• What to produce
From the entries below, return only the lines starting at the one that contains "added, those wanted" and ending at the one that contains "match u with", exactly as they stand.

Stored items

(* ===== verification/LinkPull.v ===== *)
(** * What an archive search pulls in

    With the generic check ([generic_link_check_archive_element], LinkFiles.v) a
    search of an archive whose symbol table tells the truth succeeds and leaves no
    symbol it lists undefined: every element that defines a wanted symbol has been
    added, those wanted by elements added late included. *)
From S2P Require Import Prelude BfdHash LinkAdd LinkOk LinkFiles LinkSyms LinkInputs LinkArchive.
#[local] Open Scope Z_scope.

(** Types a symbol has once something names it. *)
Definition seen (u : link_hash_type) : Prop := no_link u /\ u <> bfd_link_hash_new.
(** Types of symbols that will not be undefined again. *)
Definition settled (u : link_hash_type) : Prop :=
  match u with
  | bfd_link_hash_defined _ _ | bfd_link_hash_defweak _ _ | bfd_link_hash_common _ _ _ => True
  | _ => False
  end.
Definition definition (r : link_row) : Prop := r = DEF_ROW \/ r = DEFW_ROW \/ r = COMMON_ROW.

(** ** Symbols after the link has noted things in them *)

Lemma old_common_flag (flags f : Z) :
  Z.land BSF_OLD_COMMON f = 0 -> has_flag (Z.lor flags BSF_OLD_COMMON) f = has_flag flags f.
Proof. intros Hf. unfold has_flag. by rewrite Z.land_lor_distr_l, Hf, Z.lor_0_r. Qed.

Lemma same_flag (p p' : asymbol) (f : Z) :
  same_symbol p p' -> Z.land BSF_OLD_COMMON f = 0 -> has_flag (sy_flags p') f = has_flag (sy_flags p) f.
Proof. intros (_ & _ & _ & [-> | ->]) Hf; [done|by apply old_common_flag]. Qed.

Lemma same_row (p p' : asymbol) :
  same_symbol p p' -> symbol_row (sy_flags p') (sy_section p') = symbol_row (sy_flags p) (sy_section p).
Proof.
  intros Hs. pose proof Hs as (_ & -> & _). unfold symbol_row.
  by rewrite (same_flag p p' BSF_INDIRECT), (same_flag p p' BSF_WARNING), (same_flag p p' BSF_CONSTRUCTOR),
    (same_flag p p' BSF_WEAK).
Qed.

Lemma same_interesting (p p' : asymbol) : same_symbol p p' -> interesting p' = interesting p.
Proof. intros Hs. pose proof Hs as (_ & He & _). unfold interesting. by rewrite He, (same_flag p p'). Qed.

Lemma same_good (U : gset string) (p p' : asymbol) : same_symbol p p' -> good_symbol U p -> good_symbol U p'.
Proof.
  intros Hs Hg. unfold good_symbol. rewrite (same_interesting p p' Hs), (same_row p p' Hs).
  by destruct Hs as (-> & _ & -> & _).
Qed.

Lemma same_trans (p p' p'' : asymbol) : same_symbol p p' -> same_symbol p' p'' -> same_symbol p p''.
Proof.
  intros (H1 & H2 & H3 & H4) (H5 & H6 & H7 & H8). split_and!; [congruence..|].
  destruct H8 as [-> | ->], H4 as [-> | ->]; auto. right. by rewrite <- Z.lor_assoc, Z.lor_diag.
Qed.

Lemma entered_same (m : gmap string nat) (p p' : asymbol) : entered m p p' -> same_symbol p p'.
Proof. unfold entered. destruct (interesting p); [by intros [? _]|intros ->; apply same_refl]. Qed.

Lemma same_then_entered (m : gmap string nat) (ps ps' ps'' : list asymbol) :
  Forall2 same_symbol ps ps' -> Forall2 (entered m) ps' ps'' -> Forall2 same_symbol ps ps''.
Proof.
  intros H. revert ps''. induction H as [|p p' ps ps' Hp _ IH]; intros ps'' H'; inversion H'; subst; constructor; auto.
  eapply same_trans; [done|by eapply entered_same].
Qed.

• Answer
    added, those wanted by elements added late included. *)
From S2P Require Import Prelude BfdHash LinkAdd LinkOk LinkFiles LinkSyms LinkInputs LinkArchive.
#[local] Open Scope Z_scope.

(** Types a symbol has once something names it. *)
Definition seen (u : link_hash_type) : Prop := no_link u /\ u <> bfd_link_hash_new.
(** Types of symbols that will not be undefined again. *)
Definition settled (u : link_hash_type) : Prop :=
  match u with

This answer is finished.